(* ===== verification/Row.v ===== *)
(** * One line of the text buffer: [ROW]

    src/buffer/out/Row.cpp and Row.hpp: the characters of a line, the offset of
    each column among them, and the attributes. This file has the data, the
    queries and the initialisation; writing is in RowWrite. An access outside of
    an array gives [None] or [Undefined]. *)

From stdpp Require Import list.
From S2P Require Import Prelude Til Utils TermDispatch TextAttributes Rle CodepointWidth ImageSlice.

(** A default-constructed attribute fills new runs. *)
#[global] Instance TextAttribute_inhabited : Inhabited TextAttribute.t := populate TextAttribute.default.

(** src/buffer/out/Marks.hpp *)
Inductive MarkCategory := MarkDefault | MarkError | MarkWarning | MarkSuccess | MarkPrompt.
Record ScrollbarData := mkScrollbarData { category : MarkCategory; mark_color : option Z; exitCode : option Z }.

Inductive DbcsAttribute := DbcsSingle | DbcsLeading | DbcsTrailing.
Inductive DelimiterClass := ControlChar | DelimiterChar | RegularChar.

Definition CharOffsetsTrailer : Z := 0x8000.
Definition CharOffsetsMask : Z := 0x7fff.
Definition is_trailer (offset : Z) : bool := WI_IsFlagSet offset CharOffsetsTrailer.
Definition masked (offset : Z) : Z := Z.land offset CharOffsetsMask.
Definition UNICODE_SPACE : Z := 0x20.

(** [_charsBuffer] is the address of the memory that the text buffer gave to the
    row, [_data] that of [_chars], and the length of [_chars] is its capacity.
    The row only holds its image. *)
Record ROW := mkRow {
  _charsBuffer : Z;
  _data : Z;
  _chars : wstring;
  _charOffsets : list Z;
  _attr : basic_rle TextAttribute.t;
  _columnCount : Z;
  _lineRendition : Z;
  _wrapForced : bool;
  _doubleBytePadded : bool;
  _promptData : option ScrollbarData;
  _imageSlice : option ImageSlice.t
}.
Definition set_text (data : Z) (chars : wstring) (offsets : list Z) (r : ROW) : ROW :=
  mkRow (_charsBuffer r) data chars offsets (_attr r) (_columnCount r) (_lineRendition r) (_wrapForced r) (_doubleBytePadded r) (_promptData r) (_imageSlice r).
Definition set_offsets (offsets : list Z) (r : ROW) : ROW := set_text (_data r) (_chars r) offsets r.
Definition set_chars (chars : wstring) (r : ROW) : ROW := set_text (_data r) chars (_charOffsets r) r.
Definition set_attr a (r : ROW) : ROW :=
  mkRow (_charsBuffer r) (_data r) (_chars r) (_charOffsets r) a (_columnCount r) (_lineRendition r) (_wrapForced r) (_doubleBytePadded r) (_promptData r) (_imageSlice r).
Definition set_flags (rendition : Z) (wrap padded : bool) prompt image (r : ROW) : ROW :=
  mkRow (_charsBuffer r) (_data r) (_chars r) (_charOffsets r) (_attr r) (_columnCount r) rendition wrap padded prompt image.

Definition SetWrapForced (wrap : bool) (r : ROW) : ROW := set_flags (_lineRendition r) wrap (_doubleBytePadded r) (_promptData r) (_imageSlice r) r.
Definition SetDoubleBytePadded (padded : bool) (r : ROW) : ROW := set_flags (_lineRendition r) (_wrapForced r) padded (_promptData r) (_imageSlice r) r.
Definition SetLineRendition (rendition : Z) (r : ROW) : ROW := set_flags rendition (_wrapForced r) (_doubleBytePadded r) (_promptData r) (_imageSlice r) r.
Definition SetScrollbarData data (r : ROW) : ROW := set_flags (_lineRendition r) (_wrapForced r) (_doubleBytePadded r) data (_imageSlice r) r.
Definition SetImageSlice image (r : ROW) : ROW := set_flags (_lineRendition r) (_wrapForced r) (_doubleBytePadded r) (_promptData r) image r.

Definition StartPrompt (r : ROW) : ROW :=
  match _promptData r with
  | Some _ => r
  | None => SetScrollbarData (Some (mkScrollbarData MarkPrompt None None)) r
  end.
Definition EndOutput (error : option Z) (r : ROW) : ROW :=
  match _promptData r with
  | None => r
  | Some p =>
    let c := match error with Some e => if e =? 0 then MarkSuccess else MarkError | None => category p end in
    SetScrollbarData (Some (mkScrollbarData c (mark_color p) error)) r
  end.

(** ** Columns and characters *)

Definition _clampedColumn (v : Z) (r : ROW) : Z := u16 (clamp v 0 (_columnCount r - 1)).
Definition _clampedColumnInclusive (v : Z) (r : ROW) : Z := u16 (clamp v 0 (_columnCount r)).

Definition offset_at (offsets : list Z) (col : Z) : option Z := if col <? 0 then None else offsets !! Z.to_nat col.
Definition _charSize (r : ROW) : option Z := offset_at (_charOffsets r) (_columnCount r).
Definition _uncheckedChar (off : Z) (r : ROW) : option wchar := if off <? 0 then None else _chars r !! Z.to_nat off.
Definition _uncheckedCharOffset (col : Z) (r : ROW) : option Z := masked <$> offset_at (_charOffsets r) col.
Definition _uncheckedIsTrailer (col : Z) (r : ROW) : option bool := is_trailer <$> offset_at (_charOffsets r) col.

(** Both loops move off trailers; they are undefined if they leave the offsets. *)
Fixpoint backward (offsets : list Z) (col : nat) : option nat :=
  match offsets !! col with
  | Some o => if is_trailer o then match col with O => None | S col => backward offsets col end else Some col
  | None => None
  end.
Fixpoint forward (rest : list Z) (col : nat) : option nat :=
  match rest with
  | o :: rest => if is_trailer o then forward rest (S col) else Some col
  | [] => None
  end.
Definition _adjustBackward (col : Z) (r : ROW) : option Z :=
  if col <? 0 then None else Z.of_nat <$> backward (_charOffsets r) (Z.to_nat col).
Definition _adjustForward (col : Z) (r : ROW) : option Z :=
  if col <? 0 then None else Z.of_nat <$> forward (drop (Z.to_nat col) (_charOffsets r)) (Z.to_nat col).

Definition NavigateToPrevious (column : Z) (r : ROW) : option Z := _adjustBackward (_clampedColumn (column - 1) r) r.
Definition NavigateToNext (column : Z) (r : ROW) : option Z := _adjustForward (_clampedColumnInclusive (column + 1) r) r.
Definition AdjustToGlyphStart (column : Z) (r : ROW) : option Z := _adjustBackward (_clampedColumn column r) r.
Definition AdjustToGlyphEnd (column : Z) (r : ROW) : option Z := _adjustForward (_clampedColumnInclusive column r) r.

Definition GetReadableColumnCount (r : ROW) : Z :=
  if _lineRendition r =? LineRendition.SingleWidth then _columnCount r - Z.b2z (_doubleBytePadded r)
  else Z.shiftr (_columnCount r - Z.shiftl (Z.b2z (_doubleBytePadded r)) 1) 1.

(** A view of the characters between two offsets. *)
Definition substring (first last : Z) (r : ROW) : wstring := take (Z.to_nat (last - first)) (drop (Z.to_nat first) (_chars r)).

Definition GlyphAt (column : Z) (r : ROW) : option wstring :=
  let col := _clampedColumn column r in
  first ← _uncheckedCharOffset col r;
  next ← _adjustForward (col + 1) r;
  last ← _uncheckedCharOffset next r;
  Some (substring first last r).

Definition DbcsAttrAt (column : Z) (r : ROW) : option DbcsAttribute :=
  let col := _clampedColumn column r in
  t ← _uncheckedIsTrailer col r;
  if t : bool then Some DbcsTrailing
  else t' ← _uncheckedIsTrailer (col + 1) r; Some (if t' : bool then DbcsLeading else DbcsSingle).

Definition GetText (r : ROW) : option wstring :=
  o ← offset_at (_charOffsets r) (GetReadableColumnCount r); Some (substring 0 (masked o) r).

Definition GetTextBetween (columnBegin columnEnd : Z) (r : ROW) : option wstring :=
  let columns := GetReadableColumnCount r in
  let colBeg := clamp columnBegin 0 columns in
  let colEnd := clamp columnEnd colBeg columns in
  chBeg ← _uncheckedCharOffset colBeg r;
  chEnd ← _uncheckedCharOffset colEnd r;
  Some (substring chBeg chEnd r).

Definition GetCharOffset (col : Z) (r : ROW) : option Z := _uncheckedCharOffset (clamp col 0 (GetReadableColumnCount r)) r.

(** The spaces in front of a string. *)
Fixpoint leading_spaces (t : wstring) : nat :=
  match t with c :: t => if c =? UNICODE_SPACE then S (leading_spaces t) else O | [] => O end.

Definition GetLastNonSpaceColumn (r : ROW) : option Z :=
  t ← GetText r; Some (GetReadableColumnCount r - Z.of_nat (leading_spaces (rev t))).
Definition MeasureLeft (r : ROW) : option Z := t ← GetText r; Some (Z.of_nat (leading_spaces t)).
Definition MeasureRight (r : ROW) : option Z :=
  if _wrapForced r then Some (u16 (_columnCount r - Z.b2z (_doubleBytePadded r))) else GetLastNonSpaceColumn r.
Definition ContainsText (r : ROW) : option bool := t ← GetText r; Some (existsb (fun c => negb (c =? UNICODE_SPACE)) t).

Definition DelimiterClassAt (column : Z) (wordDelimiters : wstring) (r : ROW) : option DelimiterClass :=
  off ← _uncheckedCharOffset (_clampedColumn column r) r;
  glyph ← _uncheckedChar off r;
  Some (if glyph <=? UNICODE_SPACE then ControlChar
        else if existsb (Z.eqb glyph) wordDelimiters then DelimiterChar else RegularChar).

Definition GetAttrByColumn (column : Z) (r : ROW) : option TextAttribute.t := at_ 16 (_clampedColumn column r) (_attr r).
Definition GetHyperlinks (r : ROW) : list Z :=
  map (fun run => TextAttribute._hyperlinkId (value run)) (filter (fun run => TextAttribute.IsHyperlink (value run) = true) (_runs (_attr r))).

(** ** From characters to columns *)

Record CharToColumnMapper := mkMapper { map_charOffsets : list Z; map_charsLength : Z; map_currentColumn : Z; map_columnCount : Z }.

Definition _createCharToColumnMapper (offset : Z) (r : ROW) : option CharToColumnMapper :=
  charsSize ← _charSize r;
  Some (mkMapper (_charOffsets r) charsSize (clamp offset 0 (_columnCount r)) (_columnCount r)).

(** Forwards until the offset is reached, then back over trailers and past a
    glyph that starts behind it. *)
Fixpoint search_forward (rest : list Z) (col : nat) (target : Z) : option nat :=
  match rest with
  | o :: rest => if masked o <? target then search_forward rest (S col) target else Some col
  | [] => None
  end.
Fixpoint search_backward (offsets : list Z) (col : nat) (target : Z) : option nat :=
  match offsets !! col with
  | Some o => if target <? o then match col with O => None | S col => search_backward offsets col target end else Some col
  | None => None
  end.

Definition GetLeadingColumnAt (targetOffset : Z) (m : CharToColumnMapper) : option (CharToColumnMapper * Z) :=
  let targetOffset := clamp targetOffset 0 (map_charsLength m) in
  let col := Z.to_nat (map_currentColumn m) in
  col ← search_forward (drop col (map_charOffsets m)) col targetOffset;
  col ← search_backward (map_charOffsets m) col targetOffset;
  Some (mkMapper (map_charOffsets m) (map_charsLength m) (Z.of_nat col) (map_columnCount m), Z.of_nat col).

(** Over the trailers that follow a column. *)
Fixpoint last_trailer (rest : list Z) (col : Z) : option Z :=
  match rest with
  | o :: rest => if is_trailer o then last_trailer rest (col + 1) else Some col
  | [] => None
  end.

Definition GetTrailingColumnAt (offset : Z) (m : CharToColumnMapper) : option (CharToColumnMapper * Z) :=
  p ← GetLeadingColumnAt offset m;
  let '(m, col) := p in
  if col <? map_columnCount m then col ← last_trailer (drop (Z.to_nat (col + 1)) (map_charOffsets m)) col; Some (m, col)
  else Some (m, col).

Definition GetLeadingColumnAtCharOffset (offset : Z) (r : ROW) : option Z :=
  m ← _createCharToColumnMapper offset r; snd <$> GetLeadingColumnAt offset m.
Definition GetTrailingColumnAtCharOffset (offset : Z) (r : ROW) : option Z :=
  m ← _createCharToColumnMapper offset r; snd <$> GetTrailingColumnAt offset m.

(** ** Initialisation *)

Definition CalculateCharsBufferSize (columns : Z) : Z := Z.land (columns * 2 + 16) (Z.lnot 15).
Definition CalculateCharOffsetsBufferSize (columns : Z) : Z := Z.land (columns * 2 + 16) (Z.lnot 15).

(** A vector store of 16-bit lanes. *)
Definition store (pos : nat) (lanes buffer : list Z) : option (list Z) :=
  if (pos + length lanes <=? length buffer)%nat then Some (take pos buffer ++ lanes ++ drop (pos + length lanes) buffer) else None.

Definition offsetsData (lanes : nat) : list Z := map Z.of_nat (seq 0 lanes).
Definition add_epi16 (increment : Z) (lanes : list Z) : list Z := map (fun lane => u16 (lane + increment)) lanes.

(** Both stores of one round, and the loops: AVX with 16 lanes before the aligned
    tail, and SSE with 8 lanes. *)
Definition store_both (pos : nat) (offsets : list Z) (buffers : list Z * list Z) : option (list Z * list Z) :=
  chars ← store pos (replicate (length offsets) UNICODE_SPACE) buffers.1;
  charOffsets ← store pos offsets buffers.2;
  Some (chars, charOffsets).

Fixpoint avx_loop (fuel pos tail : nat) (offsets : list Z) (buffers : list Z * list Z) : option (list Z * list Z) :=
  if (pos <? tail)%nat then
    match fuel with
    | O => None
    | S fuel => buffers ← store_both pos offsets buffers; avx_loop fuel (pos + 16) tail (add_epi16 16 offsets) buffers
    end
  else Some buffers.

Fixpoint sse_loop (fuel pos columns : nat) (offsets : list Z) (buffers : list Z * list Z) : option (list Z * list Z) :=
  match fuel with
  | O => None
  | S fuel =>
    buffers ← store_both pos offsets buffers;
    if (pos + 8 <=? columns)%nat then sse_loop fuel (pos + 8) columns (add_epi16 8 offsets) buffers else Some buffers
  end.

Definition init_buffers (avx2 : bool) (columnCount : Z) (buffers : list Z * list Z) : option (list Z * list Z) :=
  if avx2 && (15 <=? columnCount) then
    let tailColumnOffset := u16 (Z.land (u32 (columnCount - 8)) (Z.lnot 7)) in
    buffers ← avx_loop (Z.to_nat columnCount) 0 (Z.to_nat tailColumnOffset) (offsetsData 16) buffers;
    store_both (Z.to_nat tailColumnOffset) (add_epi16 tailColumnOffset (offsetsData 16)) buffers
  else sse_loop (S (Z.to_nat columnCount)) 0 (Z.to_nat columnCount) (offsetsData 8) buffers.

Section Init.
(** Whether the processor has AVX2, and what memory holds before it is written. *)
Variable avx2 : bool.
Variable uninitialised : nat -> Z.

Definition fresh (n : nat) : list Z := map uninitialised (seq 0 n).

(** The initialisation writes whatever the buffers held; the row sees the columns
    of them. *)
Definition _init (r : ROW) : option ROW :=
  let n := Z.to_nat (_columnCount r) in
  buffers ← init_buffers avx2 (_columnCount r)
    (fresh (Z.to_nat (CalculateCharsBufferSize (_columnCount r) / 2)), fresh (Z.to_nat (CalculateCharOffsetsBufferSize (_columnCount r) / 2)));
  Some (set_text (_charsBuffer r) (take n buffers.1) (take (S n) buffers.2) r).

Definition new_ROW (charsBuffer rowWidth : Z) (fillAttribute : TextAttribute.t) : option ROW :=
  _init (mkRow charsBuffer charsBuffer [] [] (rle_fill rowWidth fillAttribute) rowWidth LineRendition.SingleWidth false false None None).

Definition Reset (attr : TextAttribute.t) (r : ROW) : option ROW :=
  let r := set_attr (set_runs [mkRun attr (_columnCount r)] (_attr r)) r in
  _init (set_flags LineRendition.SingleWidth false false None None r).
End Init.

Your objective: Above is a listing; print exactly its lines from the one with "Definition _charSize (r" through the one with "Definition _uncheckedIsTrailer (col", and no other lines.

Response:
Definition _charSize (r : ROW) : option Z := offset_at (_charOffsets r) (_columnCount r).
Definition _uncheckedChar (off : Z) (r : ROW) : option wchar := if off <? 0 then None else _chars r !! Z.to_nat off.
Definition _uncheckedCharOffset (col : Z) (r : ROW) : option Z := masked <$> offset_at (_charOffsets r) col.
Definition _uncheckedIsTrailer (col : Z) (r : ROW) : option bool := is_trailer <$> offset_at (_charOffsets r) col.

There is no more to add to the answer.